# [What needs to be done]
Determine how many lines in the records hold "Require", then give that number by itself.

++++ Materials provided

(** * Verification of the sharded-UPDATE planner and the keyspace-id resolvers

    Shallow embedding of
    - [go/vt/worker/key_resolver.go] (module [Worker]),
    - [go/vt/vtgate/planbuilder/update.go] (module [Planbuilder]) and
    - [initTabletEnvironment] of [go/vt/vtexplain/vtexplain_vttablet.go]
      (module [Vtexplain]),
    followed by the properties proved about them. *)

From stdpp Require Import gmap strings list.
From Stdlib Require Import Ascii ZArith Lia.

Set Warnings "-register-all".

(** ** Go runtime model *)

(** Canonical error codes used by [vterrors.Errorf] in the two files. *)
Inductive Code := Code_INVALID_ARGUMENT | Code_UNIMPLEMENTED.

(** Go [error] values, by the call that builds them.  [fmt.Errorf] without a
    wrapping verb is [errors.New] of the rendered message. *)
Inductive error :=
| errors_New (msg : string)
| vterrors_Errorf (code : Code) (msg : string)
| vterrors_Wrap (cause : error) (msg : string).

Definition fmt_Errorf (msg : string) : error := errors_New msg.

#[global] Instance Code_eq_dec : EqDecision Code.
Proof. solve_decision. Defined.

#[global] Instance error_eq_dec : EqDecision error.
Proof. solve_decision. Defined.

(** What a panicking call carries: the argument of an explicit [panic] or a
    run-time error raised by the Go runtime. *)
Inductive panic_value :=
| panic_string (msg : string)
| runtime_nil_dereference
| runtime_index_out_of_range.

(** A Go call either returns or panics. *)
Inductive outcome (A : Type) :=
| Returned (a : A)
| Panicked (p : panic_value).
Arguments Returned {A} a.
Arguments Panicked {A} p.

Definition obind {A B} (o : outcome A) (k : A -> outcome B) : outcome B :=
  match o with
  | Returned a => k a
  | Panicked p => Panicked p
  end.

(** A Go function returning [(T, error)] that hands back either a value
    with a nil error or a zero value with an error. *)
Inductive result (A : Type) :=
| Ok (a : A)
| Err (e : error).
Arguments Ok {A} a.
Arguments Err {A} e.

(** The error of a failed call. *)
Definition error_of {A} (r : result A) : option error :=
  match r with
  | Ok _ => None
  | Err e => Some e
  end.

(** Dereference of a possibly nil pointer. *)
Definition deref {A} (p : option A) : outcome A :=
  match p with
  | Some a => Returned a
  | None => Panicked runtime_nil_dereference
  end.

(** Slice indexing [s[i]] with a Go [int] index. *)
Definition index {A} (s : list A) (i : Z) : outcome A :=
  if decide (0 ≤ i)%Z then
    match s !! Z.to_nat i with
    | Some a => Returned a
    | None => Panicked runtime_index_out_of_range
    end
  else Panicked runtime_index_out_of_range.

(** Byte slices: every element is an 8-bit integer. *)
Definition bytes := list Z.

++++++++

# [Response]
2